(** ** The sample and what it is set against *)

Record pathsResult : Type := {
  pr_config : pathsConfig; pr_Chains : Z;
  pr_Refused : f64; pr_RefusedExpected : f64; pr_RefusedStdErr : f64;
  pr_Failed : f64; pr_FailedExpected : f64; pr_FailedStdErr : f64;
  pr_Ends : f64; pr_EndsExpected : f64; pr_EndsStdErr : f64;
  pr_Touched : f64; pr_TouchedExpected : f64; pr_TouchedStdErr : f64;
  pr_EndsUniform : f64; pr_TouchedUniform : f64
}.

(** The result of a sample: the chains that came up, and how many attempts were refused
    and failed. *)
Definition result_of (c : pathsConfig) (paths : list (list Z)) (refused failed : Z) : pathsResult :=
  let samples := f64_of_Z (pc_samples c) in
  let chains := Z.of_nat (length paths) in
  let '(ends, touched) := CompromiseFraction paths (fun node => (0 <=? node) && (node <? pc_rogue c))%Z in
  let '(endsExpected, touchedExpected, refusedExpected, failedExpected) :=
    MirrorCompromiseProbability (pc_nodes c) (pc_hops c) (pc_rogue c) (pc_missing c) (pc_leftOut c) (pc_withheld c) in
  let '(endsUniform, touchedUniform) := CompromiseProbability (pc_nodes c) (pc_hops c) (pc_rogue c) in
  {| pr_config := c; pr_Chains := chains;
     pr_Refused := f64_div (f64_of_Z refused) samples; pr_RefusedExpected := refusedExpected;
     pr_RefusedStdErr := BinomialStdErr refusedExpected (pc_samples c);
     pr_Failed := f64_div (f64_of_Z failed) samples; pr_FailedExpected := failedExpected; pr_FailedStdErr := BinomialStdErr failedExpected (pc_samples c);
     pr_Ends := ends; pr_EndsExpected := endsExpected; pr_EndsStdErr := BinomialStdErr endsExpected chains;
     pr_Touched := touched; pr_TouchedExpected := touchedExpected; pr_TouchedStdErr := BinomialStdErr touchedExpected chains;
     pr_EndsUniform := endsUniform; pr_TouchedUniform := touchedUniform |}.

Definition samplePaths (Rand : Z -> bytes) (c : pathsConfig) : M pathsResult :=
  let! _ := lift (checkPaths c) in
  let! (chosen, refused) := SampleMirrorPaths Rand (mirrorsOf c) (pc_hops c) (pc_missing c) (pc_samples c) (pc_seed c) in
  let! (paths, failed) := lift (SurvivingPaths chosen (extendsOf c)) in
  if (length paths =? 0)%nat then failM (Other "none of the attempts gave a chain that came up")
  else retM (result_of c paths refused failed).

(** ** All the chains of a network *)

(** A chain that an entry with this mirror gives. *)
Definition entry_chain (mirror : list bool) (entry hops : Z) (p : list Z) : Prop :=
  head p = Some entry /\ NoDup p /\ Z.of_nat (length p) = hops /\ Forall (fun x => (0 <= x)%Z /\ mirror !! Z.to_nat x = Some true) p.

(** The entries whose mirror the client takes. *)
Definition taken_entries (c : pathsConfig) : list Z :=
  List.filter (fun e => bool_decide (fst (fst (JudgeMirror (mirrorsOf c !!! Z.to_nat e) e (pc_hops c) (pc_missing c))) = MirrorTaken)) (seqZ 0 (pc_nodes c)).

(** The sum, over the entries that are taken, of the share of chains of a kind. *)
Definition over (c : pathsConfig) (chains : Z -> list (list Z)) (kind : list Z -> bool) : Qc :=
  qsum (fun e => qc (count kind (chains e)) / qc (Z.of_nat (length (chains e)))) (taken_entries c).

(** What [samplePaths] takes for a network. *)
Definition configured (c : pathsConfig) : Prop :=
  (1 <= pc_hops c <= pc_nodes c)%Z /\ (pc_nodes c < 2 ^ 63)%Z /\ (0 <= pc_rogue c <= pc_nodes c)%Z /\ (0 <= pc_missing c)%Z /\
  (0 <= pc_leftOut c <= pc_nodes c - pc_rogue c)%Z /\ (0 <= pc_withheld c <= pc_rogue c)%Z.

(** *** The chains of one entry *)

(** A list without one of its elements. *)
Definition without (e : Z) (l : list Z) : list Z := List.filter (fun x => negb (x =? e)%Z) l.

Lemma without_perm e l : NoDup l -> e ∈ l -> l ≡ₚ e :: without e l.
Proof.
  intros Hn He. induction Hn as [|x l Hx Hn IH]; [by apply elem_of_nil in He|]. unfold without. cbn [List.filter].
  destruct (Z.eqb_spec x e) as [->|Hne]; cbn [negb].
  - constructor. clear IH Hn He. induction l as [|y l IH]; [done|]. cbn [List.filter]. destruct (Z.eqb_spec y e) as [->|_]; [set_solver|].
    cbn [negb]. constructor. apply IH. set_solver.
  - rewrite Permutation_swap. constructor. apply IH. set_solver.
Qed.

Lemma chains_of_entry mirror entry hops held : (1 <= hops)%Z -> NoDup held -> entry ∈ held ->
  (forall x, x ∈ held <-> (0 <= x)%Z /\ mirror !! Z.to_nat x = Some true) ->
  lists (entry_chain mirror entry hops) (map (cons entry) (selections (Z.to_nat (hops - 1)) (without entry held))).
Proof.
  intros Hh Hn He Hs. pose proof (without_perm entry held Hn He) as E. pose proof Hn as Hn'. rewrite E in Hn'. apply NoDup_cons in Hn' as [Hout Hr].
  split; [by apply (NoDup_fmap_2 (cons entry)), NoDup_selections|]. intros p. rewrite list_elem_of_fmap. split.
  - intros (q & -> & (Hq & Hl & Hf)%in_selections); [|done]. unfold entry_chain. split; [done|]. split.
    { apply NoDup_cons. split; [|done]. intros Hin. apply Hout. exact (proj1 (Forall_forall _ _) Hf entry Hin). }
    split; [cbn [length]; lia|]. constructor; [by apply Hs|]. eapply Forall_impl; [exact Hf|]. intros x Hx. apply Hs. rewrite E. set_solver.
  - intros (Hhead & Hnd & Hl & Hf). destruct p as [|x q]; [done|]. injection Hhead as ->. exists q. split; [done|].
    apply NoDup_cons in Hnd as [Hx Hq]. apply Forall_cons in Hf as [_ Hf]. apply in_selections; [done|]. split; [done|]. split; [cbn [length] in Hl; lia|].
    apply Forall_forall. intros y Hy. pose proof (proj1 (Forall_forall _ _) Hf y Hy) as Hin. apply Hs in Hin. rewrite E in Hin. set_solver.
Qed.

(** *** Counting in an interval *)

Lemma count_below w n : (0 <= w <= n)%Z -> count (fun x => (x <? w)%Z) (seqZ 0 n) = w.
Proof.
  intros H. replace n with (w + (n - w))%Z by lia. rewrite seqZ_app, count_app by lia. rewrite (count_none_of _ (seqZ (0 + w) _)).
  - rewrite (count_ext _ (fun _ => true)); [rewrite count_all, length_seqZ; lia|]. intros x Hx%elem_of_seqZ. apply Z.ltb_lt. lia.
  - intros x Hx%elem_of_seqZ. apply Z.ltb_ge. lia.
Qed.

Lemma count_without f e l : NoDup l -> e ∈ l -> count f (without e l) = (count f l - if f e then 1 else 0)%Z.
Proof. intros Hn He. rewrite (count_perm f _ _ (without_perm e l Hn He)), count_cons. destruct (f e); lia. Qed.

Lemma length_without e l : NoDup l -> e ∈ l -> Z.of_nat (length (without e l)) = (Z.of_nat (length l) - 1)%Z.
Proof. intros Hn He. rewrite (without_perm e l Hn He) at 2. cbn [length]. lia. Qed.

(** ** The tables of a configuration *)

Section Config.
Context (c : pathsConfig) (Hc : configured c).
Abbreviation n := (pc_nodes c).
Abbreviation rogue := (pc_rogue c).

(** The nodes an entry serves. *)
Definition held_by (e : Z) : list Z := if (e <? rogue)%Z then seqZ 0 (n - pc_leftOut c) else seqZ (pc_withheld c) (n - pc_withheld c).

Definition row (e : Z) : list bool := map (fun node => if (e <? rogue)%Z then (node <? n - pc_leftOut c)%Z else (pc_withheld c <=? node)%Z) (seqZ 0 n).

Lemma mirror_row e : (0 <= e < n)%Z -> mirrorsOf c !! Z.to_nat e = Some (row e).
Proof.
  intros He. unfold mirrorsOf. rewrite list_lookup_fmap. assert (seqZ 0 n !! Z.to_nat e = Some e) as -> by (rewrite lookup_seqZ; lia). done.
Qed.

Lemma row_at e x : (0 <= x < n)%Z -> row e !! Z.to_nat x = Some (if (e <? rogue)%Z then (x <? n - pc_leftOut c)%Z else (pc_withheld c <=? x)%Z).
Proof.
  intros Hx. unfold row. rewrite list_lookup_fmap. assert (seqZ 0 n !! Z.to_nat x = Some x) as -> by (rewrite lookup_seqZ; lia). done.
Qed.

Lemma row_length e : length (row e) = Z.to_nat n.
Proof. unfold row. by rewrite length_map, length_seqZ. Qed.

Lemma held_row e x : x ∈ held_by e <-> (0 <= x)%Z /\ row e !! Z.to_nat x = Some true.
Proof.
  destruct Hc as (H1 & H2 & H3 & H4 & H5 & H6). destruct (Z.le_gt_cases 0 x) as [Hx0|]; [|split; [|lia]].
  2: { unfold held_by. destruct (e <? rogue)%Z; rewrite elem_of_seqZ; lia. }
  destruct (Z.lt_ge_cases x n) as [Hx|Hx].
  - rewrite row_at by lia. unfold held_by. destruct (e <? rogue)%Z; rewrite elem_of_seqZ.
    + destruct (Z.ltb_spec x (n - pc_leftOut c)); split; intros; try split; (lia || done || naive_solver lia).
    + destruct (Z.leb_spec (pc_withheld c) x); split; intros; try split; (lia || done || naive_solver lia).
  - rewrite lookup_ge_None_2 by (rewrite row_length; lia). unfold held_by. destruct (e <? rogue)%Z; rewrite elem_of_seqZ; (split; [lia | naive_solver]).
Qed.

Lemma held_self e : (0 <= e < n)%Z -> e ∈ held_by e.
Proof. destruct Hc as (H1 & H2 & H3 & H4 & H5 & H6). intros He. unfold held_by. destruct (Z.ltb_spec e rogue); apply elem_of_seqZ; lia. Qed.

Lemma held_NoDup e : NoDup (held_by e).
Proof. unfold held_by. destruct (e <? rogue)%Z; apply NoDup_seqZ. Qed.

Lemma held_length e : Z.of_nat (length (held_by e)) = (n - if (e <? rogue)%Z then pc_leftOut c else pc_withheld c)%Z.
Proof. destruct Hc as (H1 & H2 & H3 & H4 & H5 & H6). unfold held_by. destruct (e <? rogue)%Z; rewrite length_seqZ; lia. Qed.

(** How many nodes a mirror may lack. *)
Definition allowed : Z := Z.min (pc_missing c) (n - pc_hops c).

Definition lacks (e : Z) : Z := if (e <? rogue)%Z then pc_leftOut c else pc_withheld c.

Lemma row_absent e : count_absent (row e) = lacks e.
Proof.
  destruct Hc as (H1 & H2 & H3 & H4 & H5 & H6). rewrite count_absent_spec, row_length. unfold lacks.
  change (Z.of_nat (length (List.filter id (row e)))) with (count id (row e)). unfold row. rewrite count_map. unfold id. destruct (e <? rogue)%Z.
  - rewrite count_below by lia. lia.
  - pose proof (count_split (fun x => (x <? pc_withheld c)%Z) (seqZ 0 n)) as Hs. rewrite count_below, length_seqZ in Hs by lia.
    rewrite (count_ext _ (fun x => negb (x <? pc_withheld c)%Z)) by (intros x _; destruct (Z.leb_spec (pc_withheld c) x), (Z.ltb_spec x (pc_withheld c)); (done || lia)). lia.
Qed.

Lemma taken_iff e : (0 <= e < n)%Z ->
  bool_decide (fst (fst (JudgeMirror (mirrorsOf c !!! Z.to_nat e) e (pc_hops c) (pc_missing c))) = MirrorTaken) = (lacks e <=? allowed)%Z.
Proof.
  destruct Hc as (H1 & H2 & H3 & H4 & H5 & H6). intros He. rewrite (list_lookup_total_correct _ _ _ (mirror_row e He)).
  pose proof (mirror_judged (row e) e (pc_hops c) (pc_missing c)) as Hj. rewrite row_length, Z2Nat.id in Hj by lia. specialize (Hj ltac:(lia) ltac:(lia)).
  destruct (JudgeMirror (row e) e _ _) as [[v absent] al] eqn:E. cbn [fst]. destruct Hj as (_ & Ha & Hv & _).
  assert (absent = lacks e) as ->. { rewrite <- row_absent. unfold JudgeMirror in E. destruct (_ || _); [|destruct (_ <? _)%Z]; by injection E. }
  fold allowed in Ha. subst al. apply eq_true_iff_eq. rewrite bool_decide_eq_true, Hv, Z.leb_le. split; [by intros [_ ?]|]. intros ?. split; [|done].
  apply held_row, held_self, He.
Qed.

(** A sum over the entries that are taken, where entries of a kind all give the same. *)
Lemma qsum_entries (g : Z -> Qc) (a b h : Qc) :
  (forall e, (0 <= e < pc_withheld c)%Z -> (pc_leftOut c <= allowed)%Z -> g e = a) ->
  (forall e, (pc_withheld c <= e < rogue)%Z -> (pc_leftOut c <= allowed)%Z -> g e = b) ->
  (forall e, (rogue <= e < n)%Z -> (pc_withheld c <= allowed)%Z -> g e = h) ->
  qsum g (taken_entries c) = (if (pc_leftOut c <=? allowed)%Z then qc (pc_withheld c) * a + qc (rogue - pc_withheld c) * b else 0) +
                             (if (pc_withheld c <=? allowed)%Z then qc (n - rogue) * h else 0).
Proof.
  destruct Hc as (H1 & H2 & H3 & H4 & H5 & H6). intros Ha Hb Hh. unfold taken_entries.
  set (t := fun e => bool_decide _). assert (forall e, (0 <= e < n)%Z -> t e = (lacks e <=? allowed)%Z) as Ht by apply taken_iff. clearbody t.
  assert (forall l, qsum g (List.filter t l) = qsum (fun e => if t e then g e else 0) l) as ->
    by (induction l as [|e l IH]; [done|]; cbn [List.filter qsum]; destruct (t e); cbn [qsum]; rewrite IH; [done | ring]).
  set (w := pc_withheld c) in *.
  assert (seqZ 0 n = seqZ 0 w ++ seqZ w (rogue - w) ++ seqZ rogue (n - rogue)) as ->.
  { replace n with (w + ((rogue - w) + (n - rogue)))%Z by lia. rewrite !seqZ_app by lia. f_equal. f_equal; f_equal; lia. }
  rewrite !qsum_app.
  assert (forall from len v (b0 : bool), (0 <= len)%Z -> (forall e, e ∈ seqZ from len -> (if t e then g e else 0) = if b0 then v else 0) ->
    qsum (fun e => if t e then g e else 0) (seqZ from len) = if b0 then qc len * v else 0) as Hseg.
  { intros from len v b0 Hl He. rewrite (qsum_ext _ (fun _ => if b0 then v else 0)) by done. rewrite qsum_const, length_seqZ, Z2Nat.id by lia. destruct b0; ring. }
  rewrite (Hseg 0%Z w a (pc_leftOut c <=? allowed)%Z), (Hseg w (rogue - w)%Z b (pc_leftOut c <=? allowed)%Z), (Hseg rogue (n - rogue)%Z h (w <=? allowed)%Z);
    [destruct (pc_leftOut c <=? allowed)%Z; ring | lia | | lia | | lia |]; intros e He%elem_of_seqZ; rewrite Ht by lia; unfold lacks.
  - rewrite (proj2 (Z.ltb_ge e rogue)) by lia. fold w. destruct (Z.leb_spec w allowed); [|done]. apply Hh; lia.
  - rewrite (proj2 (Z.ltb_lt e rogue)) by lia. destruct (Z.leb_spec (pc_leftOut c) allowed); [|done]. apply Hb; lia.
  - rewrite (proj2 (Z.ltb_lt e rogue)) by lia. destruct (Z.leb_spec (pc_leftOut c) allowed); [|done]. apply Ha; lia.
Qed.
(** ** Agreement *)

Definition testAgreeMatches : Test :=
  let% (aPriv, aPub) := mustEphemeral in
  let% (bPriv, bPub) := mustEphemeral in
  let% ctx := mustContext P (str "test") [aPub; bPub] in
  let% aSecret := must "Agree(a)" (Agree aPriv bPub ctx) in
  let% bSecret := must "Agree(b)" (Agree bPriv aPub ctx) in
  let% _ := expect (same aSecret bSecret) "both sides must agree on the same secret" in
  expect ((length aSecret =? KeySize)%nat && negb (allZero aSecret)) "shared secret of the wrong size, or all zeroes".

Definition testAgreeContext : Test :=
  let% (aPriv, _) := mustEphemeral in
  let% (_, bPub) := mustEphemeral in
  let% one := testContext "session-1" in
  let% first := must "Agree" (Agree aPriv bPub one) in
  let% two := testContext "session-2" in
  let% second := must "Agree" (Agree aPriv bPub two) in
  expect (negb (same first second)) "different contexts must produce different secrets".

Definition testAgreeBadInput : Test :=
  let% (priv, pub) := mustEphemeral in
  let% ctx := testContext "session-1" in
  let% foreign := foreignContext in
  let short := seqBytes 1 3 in
  each (fun '(name, priv, pub, ctx, want) => refuses name (Agree priv pub ctx) want) [
    ("nil private key"%string, [], pub, ctx, crypto_ErrBadKeySize);
    ("short private key"%string, short, pub, ctx, crypto_ErrBadKeySize);
    ("short public key"%string, priv, [x01; x02; x03], ctx, crypto_ErrBadPublicKey);
    ("long public key"%string, priv, pub ++ [x00], ctx, crypto_ErrBadPublicKey);
    ("all-zero public key"%string, priv, replicate (length pub) x00, ctx, crypto_ErrBadPublicKey);
    ("zero context"%string, priv, pub, zeroContext, crypto_ErrBadContext);
    ("context of another suite"%string, priv, pub, foreign, crypto_ErrBadContext);
    ("zero context and a bad public key"%string, priv, [x01; x02; x03], zeroContext, crypto_ErrBadContext)].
■ ■ ■ ■ ■
WHAT IS REQUIRED — Reproduce exactly every line between the line with "x00, ctx, crypto_ErrBadPublicKey);" and the last line of the records above, both included.

REPLY —
    ("all-zero public key"%string, priv, replicate (length pub) x00, ctx, crypto_ErrBadPublicKey);
    ("zero context"%string, priv, pub, zeroContext, crypto_ErrBadContext);
    ("context of another suite"%string, priv, pub, foreign, crypto_ErrBadContext);
    ("zero context and a bad public key"%string, priv, [x01; x02; x03], zeroContext, crypto_ErrBadContext)].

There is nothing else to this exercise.